Jazel Doménica Sosa-Martínez1, Nagamani Balagurusamy2, Julio Montañez1, Rosely Aparecida Peralta3, Regina de Fátima Peralta Muniz Moreira4, Adelar Bracht5, Rosane Marina Peralta5, Lourdes Morales-Oyervides1*

1Department of Chemical Engineering, Faculty of Chemical Sciences, Autonomous University of Coahuila, Boulevard Venustiano Carranza SN, Saltillo, Coahuila, 25280, Mexico

2Bioremediation Laboratory, Faculty of Biological Sciences, Autonomous University of Coahuila, LibramientoTorreón-Matamoros, Torreón, Coahuila, 27000, Mexico

3Department of Chemistry, Federal University of Santa Catarina, Brazil

4Department of Chemical Engineering, Federal University of Santa Catarina, Brazil

5Department of Biochemistry, State University of Maringá, Avenue Colombo 5790, Maringá, Paraná, 87020, Brazil


This work aimed to provide information that contributes to establishing environmental-friendly methods for synthetic dyesdegradation. The potential decolorization capacity of the crude enzymatic extract produced by Phanerochaete chrysosporium CDBB 686 using corncob as a substrate was evaluated on seven different dyes.

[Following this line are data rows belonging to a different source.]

(* ===== verification/EngineTheorems.v ===== *)
(** * The engine of a node: theorems

    The ceiling on sandboxes holds under every interleaving of forks, live forks and
    terminations. *)

From Stdlib Require Import Ascii.
From S2P Require Import Prelude Json GoStrings GoNet Atomic Netconf Allowlist Nft Firewall EgressProxy Engine.
Import Json GoStrings GoNet Netconf Engine.

Module EngineTheorems.

#[local] Arguments honest : simpl never.
#[local] Arguments pbind : simpl never.
#[local] Arguments op : simpl never.

Section ceiling.
Context {unicode : Unicode} {sliceSort : SliceSort} {mapRange : MapRange} {K : Type} {manager : Manager K}.
Context (cfg : config).

(** ** The calls on an engine *)

Inductive call :=
| CFork (snapshotID sandboxID : string) (opts : ForkOpts) (bt : boot)
| CForkRunning (sourceID newID : string) (checkpointed : bool) (bt : boot)
| CTerminate (sys : system) (sandboxID : string).

Definition prog_of (c : call) : prog (Engine K) unit :=
  match c with
  | CFork snapshotID sandboxID opts bt => do _ := Fork cfg snapshotID sandboxID opts bt; Ret tt
  | CForkRunning sourceID newID checkpointed bt => do _ := ForkRunning cfg sourceID newID checkpointed bt; Ret tt
  | CTerminate sys sandboxID => do _ := Terminate cfg sys sandboxID; Ret tt
  end.

(** ** Reservations *)

Definition under_ceiling (e : Engine K) : Prop := 0 ≤ e_reserved e ∧ inFlight e ≤ c_maxSandboxes cfg.

Context (Hmax : 0 < c_maxSandboxes cfg).

Abbreviation honest' := (honest e_reserved under_ceiling).

(** A step that changes neither the sandboxes nor the reservations. *)
Lemma honest_quiet {A} t (f : Engine K → A * Engine K) Q :
  (∀ e, e_sandboxes (f e).2 = e_sandboxes e ∧ e_reserved (f e).2 = e_reserved e) → 0 ≤ t → (∀ a, Q a t) →
  honest' t (op f) Q.
Proof.
  intros Hf Ht HQ. apply honest_op; [|done|done]. intros e [H1 H2]. destruct (Hf e) as [Es Er].
  unfold under_ceiling, inFlight. by rewrite Es, Er.
Qed.

Lemma on_alloc_quiet {A} (f : Allocator → A * Allocator) (e : Engine K) :
  e_sandboxes (on_alloc f e).2 = e_sandboxes e ∧ e_reserved (on_alloc f e).2 = e_reserved e.
Proof. unfold on_alloc. by destruct (f _). Qed.

Lemma on_uids_quiet {A} (f : Uids.UIDAllocator → A * Uids.UIDAllocator) (e : Engine K) :
  e_sandboxes (on_uids f e).2 = e_sandboxes e ∧ e_reserved (on_uids f e).2 = e_reserved e.
Proof. unfold on_uids. by destruct (f _). Qed.

Lemma on_host_quiet {A} (f : K → A * K) (e : Engine K) :
  e_sandboxes (on_host f e).2 = e_sandboxes e ∧ e_reserved (on_host f e).2 = e_reserved e.
Proof. unfold on_host. by destruct (f _). Qed.

Lemma honest_ret {A} t (a : A) Q : Q a t → honest' t (Ret a) Q.
Proof. done. Qed.

Ltac quiet :=
  repeat first
    [ apply honest_bind
    | apply honest_quiet; [intros; first [done | apply on_alloc_quiet | apply on_uids_quiet | apply on_host_quiet]|lia|intros]
    | apply honest_ret ].

Lemma teardown_honest t id i Q : 0 ≤ t → (∀ u, Q u t) → honest' t (teardownForkNetwork cfg id i) Q.
Proof. intros Ht HQ. unfold teardownForkNetwork. destruct (networkEnabled cfg); simpl; [|apply HQ]. quiet. apply HQ. Qed.

Lemma Kill_honest t pid uid Q : 0 ≤ t → (∀ u, Q u t) → honest' t (Kill cfg pid uid) Q.
Proof. intros Ht HQ. unfold Kill. quiet. destruct (c_jailer cfg); [|apply HQ]. quiet. apply HQ. Qed.

Lemma StartVM_honest t bt Q : 0 ≤ t → (∀ r, Q r t) → honest' t (StartVM cfg bt) Q.
Proof.
  intros Ht HQ. unfold StartVM. destruct (bt_checked bt); simpl; [|apply HQ]. destruct (c_jailer cfg).
  - quiet. destruct a as [uid|]; [|apply HQ]. destruct (bt_launch bt); [apply HQ|]. quiet. apply HQ.
  - destruct (bt_launch bt); apply HQ.
Qed.

Lemma prepare_honest t id opts Q : 0 ≤ t → (∀ r, Q r t) → honest' t (prepareForkNetwork cfg id opts) Q.
Proof.
  intros Ht HQ. unfold prepareForkNetwork. destruct (fo_Network opts) as [n|]; [|apply HQ].
  destruct (networkEnabled cfg); simpl; [|apply HQ]. destruct (Allowlist.SplitAllowList _) as [[allow skipped]|]; [|apply HQ].
  quiet. destruct a as [i|]; [|apply HQ]. quiet. destruct a as [u|]; [|quiet; apply HQ].
  unfold pbind_ok. apply honest_bind.
  match goal with |- honest _ _ _ _ ?Q0 => assert (∀ r, Q0 r t) as Hk end.
  { intros [u'|e]; [|apply HQ]. apply honest_bind. destruct (egressProxyEnabled cfg); quiet; apply HQ. }
  destruct (_ && _); [|apply Hk]. destruct (Allowlist.ParseNameAllowList _) as [names|]; [|quiet; apply HQ].
  destruct (bool_decide _); [apply Hk|]. quiet. apply Hk.
Qed.

Lemma admit_honest Q : (∀ r, Q r (match r with Ok _ => 1 | Err _ => 0 end)) → honest' 0 (op (admitFork cfg)) Q.
Proof.
  intros HQ e [H1 H2] Ht. unfold admitFork. destruct (Z.leb_spec (c_maxSandboxes cfg) 0); [lia|].
  destruct (Z.leb_spec (c_maxSandboxes cfg) (inFlight e)); simpl.
  - split; [done|]. exists 0. split_and!; [lia|lia|apply HQ].
  - split; [unfold under_ceiling, inFlight in *; simpl; lia|]. exists 1. split_and!; [lia|lia|apply HQ].
Qed.

Lemma release_honest Q : Q tt 0 → honest' 1 (op (releaseReservation cfg)) Q.
Proof.
  intros HQ e [H1 H2] Ht. unfold releaseReservation. destruct (Z.leb_spec (c_maxSandboxes cfg) 0); [lia|].
  destruct (Z.ltb_spec 0 (e_reserved e)); [|lia]. simpl. split; [unfold under_ceiling, inFlight in *; simpl; lia|].
  exists 0. split_and!; [lia|lia|done].
Qed.

Lemma commit_honest id sb Q : Q tt 0 → honest' 1 (op (commitReservation cfg id sb)) Q.
Proof.
  intros HQ e [H1 H2] Ht. unfold commitReservation. rewrite (proj2 (Z.ltb_lt 0 (c_maxSandboxes cfg)) Hmax).
  destruct (Z.ltb_spec 0 (e_reserved e)); [|lia]. simpl. split; [|exists 0; split_and!; [lia|lia|done]].
  unfold under_ceiling, inFlight in *. simpl. split; [lia|].
  assert (base.size (<[id:=sb]> (e_sandboxes e)) ≤ S (base.size (e_sandboxes e)))%nat; [|lia].
  rewrite map_size_insert. case_match; simpl; lia.
Qed.

(** A body that fails still holds its reservation, and one that succeeds has spent it. *)
Lemma body_honest snap id opts bt :
  honest' 1 (fork_body cfg snap id opts bt) (λ r t, t = match r with Ok _ => 0 | Err _ => 1 end).
Proof.
  unfold fork_body. destruct (bt_snapshot bt); simpl; [|done]. unfold pbind_ok. apply honest_bind, StartVM_honest; [lia|].
  intros [[pid uid]|]; [|done]. apply honest_bind, prepare_honest; [lia|]. intros [fnet|err].
  2: { apply honest_bind, Kill_honest; [lia|done]. }
  assert (∀ err, honest' 1 (do _ := cleanupFork cfg id pid uid fnet; Ret (Err err))
    (λ (r : result fork_error Sandbox) t, t = match r with Ok _ => 0 | Err _ => 1 end)) as Hfail.
  { intros err. apply honest_bind. unfold cleanupFork. apply honest_bind, Kill_honest; [lia|intros _].
    destruct fnet; [|done]. apply teardown_honest; [lia|done]. }
  destruct (bt_volumes bt); simpl; [|apply Hfail]. destruct (bt_load bt); simpl; [|apply Hfail].
  destruct (bt_rebind bt); simpl; [|apply Hfail]. destruct (bt_resume bt); simpl; [|apply Hfail].
  apply (honest_bind _ _ _ (op _)), honest_quiet; [done|lia|]. intros port. apply (honest_bind _ _ _ (op _)), commit_honest.
  destruct (bt_journal bt); [|done]. apply (honest_bind _ _ _ (op _)), honest_quiet; [done|lia|done].
Qed.

Lemma fork_honest snap id opts bt (reserved : bool) :
  safeSandboxIDComponent id = true →
  honest' (if reserved then 1 else 0) (fork cfg snap id opts bt reserved) (λ _ t, t = 0).
Proof.
  intros Hid. unfold fork. rewrite Hid. simpl. unfold pbind_ok. apply honest_bind.
  assert (honest' 1 (do r := fork_body cfg snap id opts bt;
    match r with Ok sb => Ret (Ok sb) | Err err => do _ := op (releaseReservation cfg); Ret (Err err) end) (λ _ t, t = 0)) as Hb.
  { apply honest_bind. eapply honest_mono; [|apply body_honest]. intros [sb|err] t ->; [done|].
    apply honest_bind, release_honest. done. }
  destruct reserved; [done|]. apply admit_honest. intros [u|err]; [done|done].
Qed.

Lemma reap_honest t sys sb Q :
  0 ≤ t → (∀ u, Q u t) →
  honest' t (match sb_client sb with
             | Some uid => Kill cfg (sb_Pid sb) uid
             | None => if sb_adopted sb then reapAdopted cfg sys sb else Ret tt
             end) Q.
Proof.
  intros Ht HQ. destruct (sb_client sb); [by apply Kill_honest|]. destruct (sb_adopted sb); [|apply HQ].
  unfold reapAdopted. apply honest_bind.
  match goal with |- honest _ _ t _ ?Q0 => assert (∀ u, Q0 u t) as Hu end.
  { intros _. destruct (_ && _); [|apply HQ]. apply honest_quiet; [apply on_uids_quiet|lia|done]. }
  destruct ((0 <? sb_Pid sb) && _); [|exact (Hu tt)]. apply honest_quiet; [done|lia|done].
Qed.

Lemma call_honest c : honest' 0 (prog_of c) (λ _ t, t = 0).
Proof.
  destruct c as [snap id opts bt|src new cp bt|sys id]; simpl; apply honest_bind.
  - unfold Fork. destruct (safeSandboxIDComponent snap); [|done]. destruct (safeSandboxIDComponent id) eqn:Hid; [|done]. simpl.
    unfold pbind_ok. apply (honest_bind _ _ _ (op _)), admit_honest. intros [u|err]; [|done].
    assert (∀ err, honest' 1 (do _ := op (releaseReservation cfg); Ret (Err err))
      (λ (_ : result fork_error Sandbox) t, honest' t (Ret ()) (λ _ t, t = 0))) as Hr.
    { intros err. apply honest_bind, release_honest. done. }
    destruct (bt_verified bt); simpl; [|apply Hr]. destruct (bt_compatible bt); simpl; [|apply Hr].
    destruct (bt_opened bt); simpl; [|apply Hr]. apply (fork_honest snap id opts bt true Hid).
  - unfold ForkRunning, rd. apply (honest_bind _ _ _ (op _)), honest_quiet; [done|lia|]. intros [source|]; [|done].
    destruct (_ && _); [done|]. destruct cp; simpl; [|done].
    destruct (safeSandboxIDComponent new) eqn:Hid; [by apply (fork_honest _ _ _ _ false)|].
    unfold fork. by rewrite Hid.
  - unfold Terminate. destruct (safeSandboxIDComponent id); [|done]. simpl. apply (honest_bind _ _ _ (op _)).
    intros e [H1 H2] Ht. split.
    { unfold under_ceiling, inFlight in *. simpl. split; [done|].
      assert (base.size (delete id (e_sandboxes e)) ≤ base.size (e_sandboxes e))%nat; [|lia].
      rewrite map_size_delete. case_match; simpl; lia. }
    exists 0. split_and!; [lia|done|]. simpl. destruct (e_sandboxes e !! id) as [sb|]; [|done].
    apply honest_bind. apply reap_honest; [lia|]. intros _. apply honest_bind.
    match goal with |- honest _ _ 0 _ ?Q0 => assert (∀ u, Q0 u 0) as Hj end.
    { intros _. apply (honest_bind _ _ _ (op _)), honest_quiet; [|lia|done].
      unfold unjournalSandbox. by destruct (sy_unlink sys id). }
    destruct (bool_decide _); [exact (Hj tt)|]. apply teardown_honest; [lia|done].
Qed.

(** C15: The ceiling on sandboxes is never passed, in any interleaving of forks, live forks
    and terminations whatever fails in them: the live sandboxes and the admitted forks
    under way are never more than it allows.  When all calls have returned no reservation
    is left, so that a failed fork never uses up capacity. *)
Theorem capacity_ceiling e e' ps :
  e_reserved e = 0 → Z.of_nat (base.size (e_sandboxes e)) ≤ c_maxSandboxes cfg →
  reaches (λ p, ∃ c, p = prog_of c) (e, []) (e', ps) →
  Z.of_nat (base.size (e_sandboxes e')) ≤ inFlight e' ≤ c_maxSandboxes cfg ∧
  (Forall (λ p, ∃ a, p = Ret a) ps → e_reserved e' = 0).
Proof.
  intros Hr Hs Hreach.
  assert (accounted e_reserved under_ceiling (e', ps)) as Hacc.
  { eapply reaches_accounted; [|exact Hreach|]; [intros p [c ->]; apply call_honest|].
    split; [unfold under_ceiling, inFlight; simpl; lia|]. by exists []. }
  split; [|intros Hf; by apply (accounted_finished e_reserved under_ceiling (e', ps))].
  destruct Hacc as [[H0 H1] _]. unfold inFlight in *. simpl in *. lia.
Qed.

End ceiling.

(** ** An example *)

(** A host that grants everything. *)
#[global] Instance granting : Manager unit := {| mgr_Setup _ _ _ k := (Ok tt, k); mgr_Teardown _ k := (Ok tt, k) |}.

Definition ex_config : config := {|
  c_maxSandboxes := 2; c_firecrackerBin := "/usr/bin/firecracker"; c_network := true; c_enableDNSEgress := false;
  c_resolverIP := None; c_egressProxy := false; c_proxySentinel := []; c_proxyPort := 0; c_jailer := true |}.

Definition ex_alloc : Allocator := {|
  al_cidr := "10.200.0.0/16"; al_base := 180879360; al_count := 16384; al_prefix := "sbtap"; al_next := 0;
  al_byID := ∅; al_inUse := ∅; al_idIndex := ∅ |}.

Example ex_alloc_new : NewAllocator "10.200.0.0/16" "sbtap" = Ok ex_alloc.
Proof. vm_compute. reflexivity. Qed.

Definition ex_node : Engine unit := {|
  e_sandboxes := ∅; e_reserved := 0; e_nextPort := 10000; e_netAlloc := ex_alloc; e_uids := Uids.NewUIDAllocator 30000 30003;
  e_dns := Allowlist.NewRegistry; e_proxy := EgressProxy.NewRegistry; e_journal := ∅; e_host := tt; e_signals := [] |}.

(** A start of a machine in which everything succeeds. *)
Definition boots (pid : Z) : boot := {|
  bt_verified := true; bt_compatible := true; bt_opened := true; bt_snapshot := true; bt_checked := true;
  bt_launch := Some pid; bt_volumes := true; bt_load := true; bt_rebind := true; bt_resume := true; bt_journal := true |}.

Definition no_network : ForkOpts := {| fo_Network := None; fo_Volumes := false; fo_LiveFork := false |}.

(** Three forks start together on a node that takes two sandboxes. *)
Definition ex_rush : list (prog (Engine unit) unit + nat) :=
  let fork id pid := inl (prog_of ex_config (CFork "snap" id no_network (boots pid))) in
  [fork "a" 11; fork "b" 12; fork "c" 13; inr 2%nat; inr 1%nat; inr 0%nat] ++ replicate 6 (inr 2%nat) ++ replicate 6 (inr 1%nat).

Lemma capacity_ceiling_witness :
  base.size (e_sandboxes (schedule ex_rush (ex_node, [])).1) = 2%nat ∧
  inFlight (schedule ex_rush (ex_node, [])).1 ≤ 2 ∧ e_reserved (schedule ex_rush (ex_node, [])).1 = 0.
Proof.
  split; [vm_compute; reflexivity|].
  destruct (capacity_ceiling ex_config eq_refl ex_node (schedule ex_rush (ex_node, [])).1 (schedule ex_rush (ex_node, [])).2)
    as [[_ H1] H2]; [reflexivity|vm_compute; discriminate| |].
  { rewrite <- surjective_pairing. apply schedule_reaches. unfold ex_rush. repeat constructor; eexists; reflexivity. }
  split; [exact H1|]. apply H2. vm_compute. repeat constructor; eexists; reflexivity.
Defined.

End EngineTheorems.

Critical variables affecting the in-vitro decolorization process were further evaluated and results were compared with an in-vivo decolorization system. Decolorization with enzymatic extracts presented advantages over the in-vivo system (higher or similar decolorization within a shorter period). Under improved in-vitro process conditions, the dyes with higher decolorization were: Congo red (41.84 %), Poly R-478 (56.86 %), Methyl green (69.79 %). Attempts were made to confirm the transformation of the dyes after the in-vitro process as well as to establish a molecular basis for interpreting changes in toxicity along with the degradation process. In-vitro degradation products of Methyl green presented a toxicity reduction compared with the original dye; however, increased toxicity was found for Congo red degradation products when compared with the original dyes. Thus, for future applications, it is crucial to evaluate the mechanisms of biodegradation of each target synthetic dye as well as the toxicity of the products obtained after enzymatic oxidation.